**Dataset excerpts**
(** * spotify-api.js: the current-user manager and the Track structures

    A shallow embedding of [src/managers/UserClient.ts] and of the
    [Track] / [LinkedTrack] structures, with the statements of the
    library's specification proved (or refuted) against it.

    JavaScript objects are finite maps from property names to values,
    an assignment [this.f = v] is an insertion, a promise is the
    completion it settles to (resolved value or rejection). *)

From stdpp Require Import gmap strings list fin_maps.
From Stdlib Require Import ZArith.

Open Scope string_scope.

(** ** JavaScript values *)

Module JS.

(** The values a parsed JSON payload is made of, plus [undefined], which
    reading an absent property produces.  The numbers of the payloads read
    here (counts, durations, positions) are integers. *)
#[warnings="-register-all"]
Inductive JSValue : Type :=
  | JUndefined
  | JNull
  | JBool (b : bool)
  | JNum (n : Z)
  | JStr (s : string)
  | JArr (elems : list JSValue)
  | JObj (props : gmap string JSValue).

(** What a call can raise.  [SpotifyAPIError] is the library's own error
    class (imported from "../Error"), built from its message; the other
    two are the runtime's; [Rejected] is whatever the transport rejects
    with. *)
Inductive Error : Type :=
  | TypeError
  | RangeError
  | SpotifyAPIError (message : string)
  | Rejected (reason : string).
(** * The gRPC transport of protobuf-ts: call lifecycle, metadata codec and
      error classification

    A shallow embedding of [packages/grpc-transport/src/grpc-transport.ts]:
    [isServiceError], [rpcMetaToGrpc], [grpcMetaToRpc] and the four call
    shapes of [GrpcTransport].

    - JavaScript objects used as dictionaries ([RpcMetadata], the HTTP/2
      header object, the own properties of an error value) are finite maps
      [gmap string _].
    - A function that can throw returns a [Completion]: the value it
      returns or what it threw.  A call shape returns, next to that, the
      list of what it did to the channel before.
    - The listeners that a call shape registers are functions from the
      state of the call to its next state; the state holds the deferred
      results (and the output stream) that the listeners close over, and
      counts the calls of [gCall.cancel()].
    - The classes of the RPC runtime that the transport builds on
      ([Deferred], [RpcOutputStreamController], [RpcError]) are not in the
      sources; they are modelled from the specification.
    - What the transport calls outside the repository is a parameter of
      the development: the key normalisation and the validation of the
      channel's [Metadata.add], and, in the class [Platform], the channel's
      [Metadata.toHttp2Headers], the language's [Number.prototype.toString]
      and the methods that a value brings along itself.  The theorems hold
      for every choice of them; the instances at the end of the
      definitions are what the theorems are tried on. *)

From Stdlib Require Import Ascii.
From Stdlib Require SpecFloat.
From stdpp Require Import gmap strings list fin_maps pretty.
Lemma entry_refreshed env w k r m j :
  m ≠ CACHE_NAME w ∨ j ≠ k →
  entry (refreshed env w k r) m j = entry (caches w) m j.
Proof.
  intros H. unfold refreshed. destruct (open_rejects _); [done|].
  destruct (put_fails _ _); [apply entry_open|].
  by rewrite entry_put_ne, entry_open.
Qed.

(** X10. Whatever the request, the network and the storage do, the fetch
    handler never reassigns the pointer or the version, never deletes a
    cache and never posts a message: all it does is ask the network and
    the storage for the request's URL, open the generation the pointer
    names, and write under that URL into that generation. It writes only
    for a GET request that the network has answered with a success, and
    every entry under another URL or in another cache stays as it was. *)
Theorem fetch_handler_effects env req w :
  CACHE_NAME (state (fetch_handler env req w)) = CACHE_NAME w
  ∧ CURRENT_VERSION (state (fetch_handler env req w)) = CURRENT_VERSION w
  ∧ Forall (handler_event env req w) (trace (fetch_handler env req w))
  ∧ (∀ n j, Put n j ∈ trace (fetch_handler env req w) →
       method req = "GET"
       ∧ ∃ r, net env (resolve env (url req)) = Some r ∧ ok r = true)
  ∧ (caches (state (fetch_handler env req w)) = caches w
     ∨ ∃ r, net env (resolve env (url req)) = Some r ∧ ok r = true
            ∧ caches (state (fetch_handler env req w))
              = refreshed env w (resolve env (url req)) r)
  ∧ (∀ m j, m ≠ CACHE_NAME w ∨ j ≠ resolve env (url req) →
       entry (caches (state (fetch_handler env req w))) m j
       = entry (caches w) m j).
Proof.
  assert (∃ res w' t,
    fetch_handler env req w = (res, w', t)
    ∧ Forall (handler_event env req w) t
    ∧ ((same_core w w' ∧ ∀ n j, Put n j ∉ t)
       ∨ ∃ r, method req = "GET"
              ∧ net env (resolve env (url req)) = Some r ∧ ok r = true
              ∧ CACHE_NAME w' = CACHE_NAME w
              ∧ CURRENT_VERSION w' = CURRENT_VERSION w
              ∧ caches w' = refreshed env w (resolve env (url req)) r))
    as (res & w' & t & -> & F & H).
  { unfold fetch_handler. case_bool_decide as Hget; cbn [negb].
    2:{ eexists _, _, _. split_and!; [done | constructor | left].
        split; [done|]. intros n j ?%elem_of_nil. done. }
    destruct (negb (startsWith (url req) "http")).
    { eexists _, _, _. split_and!; [done | constructor | left].
      split; [done|]. intros n j ?%elem_of_nil. done. }
    destruct (_ || _).
    { eexists _, _, _. split_and!; [done | constructor | left].
      split; [done|]. intros n j ?%elem_of_nil. done. }
    destruct (getBasePath_result env w) as (w1 & E & Hcore).
    unfold bind at 1. rewrite E.
    pose proof Hcore as (Hn & Hv & Hc).
    assert (∀ e, handler_event env req w1 e → handler_event env req w e) as Hev
      by (intros e; unfold handler_event; by rewrite Hn).
    destruct (_ || _).
    - destruct (serve_version_effects env req w1) as (r1 & w2 & t2 & E2 & F & H).
      unfold bind. rewrite E2.
      assert (∃ res, (match r1 with
                      | Ok a => let '(r, w3, t3) := ret (Responded a, false) w2 in
                                (r, w3, t2 ++ t3)
                      | Throw e => (Throw e, w2, t2)
                      end) = (res, w2, t2)) as (res & ->).
      { destruct r1; cbn; rewrite ?app_nil_r; by eexists. }
      cbn [app]. eexists _, _, _. split_and!; [done | by eapply Forall_impl |].
      destruct H as [[-> Hp]|(r & Hnet & Hok & ->)]; [by left | right].
      exists r. cbn. by rewrite (refreshed_core env w w1).
    - destruct (serve_cache_first_effects env req w1) as (r1 & w2 & t2 & E2 & F & H).
      unfold bind. rewrite E2.
      assert (∃ res, (match r1 with
                      | Ok a => let '(r, w3, t3) := ret (Responded a.1, a.2) w2 in
                                (r, w3, t2 ++ t3)
                      | Throw e => (Throw e, w2, t2)
                      end) = (res, w2, t2)) as (res & ->).
      { destruct r1; cbn; rewrite ?app_nil_r; by eexists. }
      cbn [app]. eexists _, _, _. split_and!; [done | by eapply Forall_impl |].
      destruct H as [[-> Hp]|(r & Hnet & Hok & ->)]; [by left | right].
      exists r. cbn. by rewrite (refreshed_core env w w1). }
  unfold state, trace. cbn [fst snd].
  destruct H as [[(Hn & Hv & Hc) Hp]|(r & Hget & Hnet & Hok & Hn & Hv & Hc)].
  - split_and!; [done | done | done | | by left | by rewrite Hc].
    intros n j Hin. by apply Hp in Hin.
  - split_and!; [done | done | done | | right; by exists r |].
    + intros _ _ _. split; [done | by exists r].
    + intros m j Hmj. rewrite Hc. by apply entry_refreshed.
Qed.
(** With the holder set, an evaluation returns its client and changes
    nothing, in production too. *)
Lemma prisma_holder_wins (NODE_ENV : option string) (c : client) (k : nat) :
  prisma NODE_ENV (Runtime (Some c) k) = (c, Runtime (Some c) k).
Proof. unfold prisma. cbn. destruct (is_production NODE_ENV); reflexivity. Qed.

Lemma evaluations_in_holder_set (envs : list (option string)) (c : client) (k : nat) :
  evaluations_in envs (Runtime (Some c) k)
  = (repeat c (length envs), Runtime (Some c) k).
Proof.
  induction envs as [| env envs IH]; [reflexivity |].
  cbn [evaluations_in]. rewrite prisma_holder_wins, IH. reflexivity.
Qed.

Lemma evaluations_in_production (envs : list (option string)) (k : nat) :
  Forall (fun env => env = Some "production") envs ->
  evaluations_in envs (Runtime None k)
  = (seq k (length envs), Runtime None (k + length envs)%nat).
Proof.
  intros Hall. revert k. induction Hall as [| env envs -> _ IH]; intros k.
  - cbn. f_equal. f_equal. lia.
  - cbn [evaluations_in]. unfold prisma, new_PrismaClient. cbn.
    rewrite IH. cbn [length seq]. f_equal. f_equal. lia.
Qed.

Lemma evaluations_in_app (e1 e2 : list (option string)) (r : runtime) :
  evaluations_in (e1 ++ e2) r
  = (fst (evaluations_in e1 r) ++ fst (evaluations_in e2 (snd (evaluations_in e1 r))),
     snd (evaluations_in e2 (snd (evaluations_in e1 r)))).
Proof.
  revert r. induction e1 as [| env e1 IH]; intros r.
  - cbn. destruct (evaluations_in e2 r). reflexivity.
  - cbn [app evaluations_in]. destruct (prisma env r) as [p r1].
    rewrite IH. destruct (evaluations_in e1 r1) as [ps r2]. cbn [fst snd].
    reflexivity.
Qed.

(** X2.  In a new process that evaluates the module first [length prods] times
    with NODE_ENV = production, then once with another value [dev], then
    with any values [later] (production among them): the production
    evaluations construct one client each, the next one constructs one more
    and stores it, and every evaluation after that returns this stored
    client and constructs nothing, whatever NODE_ENV is by then. *)
Theorem holder_outlives_environment
    (prods later : list (option string)) (dev : option string) :
  Forall (fun env => env = Some "production") prods ->
  dev <> Some "production" ->
  evaluations_in (prods ++ dev :: later) fresh
  = (seq 0 (length prods) ++ repeat (length prods) (S (length later)),
     Runtime (Some (length prods)) (S (length prods))).
Proof.
  intros Hprods Hdev.
  assert (Hd : is_production dev = false).
  { destruct (is_production dev) eqn:E; [| reflexivity].
    apply PrismaTsFacts.is_production_spec in E. contradiction. }
  assert (Hrest : forall k,
            evaluations_in (dev :: later) (Runtime None k)
            = (repeat k (S (length later)), Runtime (Some k) (S k))).
  { intros k. cbn [evaluations_in]. unfold prisma, new_PrismaClient.
    cbn [globalForPrisma constructed]. rewrite Hd. cbn [negb].
    rewrite evaluations_in_holder_set. reflexivity. }
  unfold fresh.
  rewrite evaluations_in_app, (evaluations_in_production prods 0 Hprods).
  cbn [fst snd Nat.add]. rewrite Hrest. reflexivity.
Qed.

Lemma holder_outlives_environment_witness :
  evaluations_in [ Some "production"; Some "production"; None;
                   Some "production"; Some "test"; Some "production" ] fresh
  = ([0; 1; 2; 2; 2; 2]%nat, Runtime (Some 2%nat) 3).
Proof.
  apply (holder_outlives_environment
           [Some "production"; Some "production"]
           [Some "production"; Some "test"; Some "production"] None).
  - repeat constructor.
  - discriminate.
Defined.

End FurtherPrismaTsFacts.

(** ** The grep guards and substrings *)

Module FurtherGrepFacts.
Import Grep.



(** The patterns of the three guards of the scripts stand for themselves. *)
Lemma guards_are_ordinary :
  Forall (fun pat => ordinary pat = true /\ one_line pat = true)
         ["@prisma/client"; "db:seed"; "prisma/migrations"].
Proof. repeat (apply List.Forall_cons; [split; reflexivity |]). apply List.Forall_nil. Qed.



End FurtherGrepFacts.

(** ** More of quick-setup.sh *)

Module FurtherQuickFacts.
Import Shell Observe Further Triple ShellLogic.

Local Ltac other_file := congruence.

Local Ltac qs_leaf :=
  intros; unfold Observe.holds, emit in *; cbn [files fst snd] in *;
  repeat first [ assumption
               | exact I
               | rewrite lookup_insert_ne by other_file
               | rewrite lookup_delete_ne by other_file ].

Local Abbreviation anyway := (fun (_ : Z) (_ : state) => True).
Local Abbreviation no_wait := (fun _ : state => False).

Section Quick.

Variable heredoc : template -> string.
Variable w : world.

(** X5.  quick-setup.sh touches no path but the ones it names: any other path
    has the same content, or is as absent, after the script as before.  And
    .env.example, when absent, is created from the here-document. *)
Theorem quick_setup_touches_only_its_files (s : state) (p : string) :
  (~ In p quick_written -> p <> ".env.example" ->
   files (snd (quick_setup heredoc w s)) !! p = files s !! p)
  /\ (files s !! ".env.example" = None ->
      files (snd (quick_setup heredoc w s)) !! ".env.example"
      = Some (heredoc TEnvExampleMetronic)).
Proof.
  split.
  - intros Hnot Hex.
    assert (Hne : Forall (fun q => q <> p) quick_written).
    { apply List.Forall_forall. intros q Hq ->. apply Hnot. exact Hq. }
    unfold quick_written in Hne. cbn in Hne.
    repeat match goal with
           | H : Forall _ (_ :: _) |- _ =>
               let H1 := fresh "Hne" in let H2 := fresh "Hrest" in
               apply Forall_cons_1 in H as [H1 H2]
           end.
    set (g := files s !! p).
    apply (QuickSetupFacts.sat_total heredoc w (fun s => files s !! p = g)
                                     (fun s => files s !! p = g));
      [| reflexivity].
    change (keeps anyway no_wait (fun s => files s !! p = g) (quick_setup heredoc w)).
    sh_walk qs_leaf.
  - intros Habsent.
    apply (QuickSetupFacts.sat_total heredoc w
             (fun s => files s !! ".env.example" = None)
             (holds ".env.example" (heredoc TEnvExampleMetronic)));
      [| exact Habsent].
    unfold quick_setup.
    do 8 (sh_keep (fun s : state => files s !! ".env.example" = None) qs_leaf).
    apply sat_bind with
      (Q := fun _ : unit => holds ".env.example" (heredoc TEnvExampleMetronic)).
    + intros s0 H0. unfold create_if_absent, if_then, not_, test_f, holds.
      rewrite H0.
      rewrite bool_decide_eq_false_2 by (intros [x Hx]; discriminate Hx).
      cbn [negb]. unfold cat_to. rewrite writable_here by reflexivity.
      cbn [files]. apply lookup_insert_eq.
    + intros _.
      lazymatch goal with
      | |- Triple.sat ?E ?W ?P ?k _ => change (Triple.keeps E W P k)
      end.
      sh_walk qs_leaf.
Qed.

**YOUR OBJECTIVE**
Transcribe only the lines from the beginning of the entries to the line with "completion it settles", inclusive, exactly as written.

**FINAL ANSWER**
(** * spotify-api.js: the current-user manager and the Track structures

    A shallow embedding of [src/managers/UserClient.ts] and of the
    [Track] / [LinkedTrack] structures, with the statements of the
    library's specification proved (or refuted) against it.

    JavaScript objects are finite maps from property names to values,
    an assignment [this.f = v] is an insertion, a promise is the
    completion it settles to (resolved value or rejection). *)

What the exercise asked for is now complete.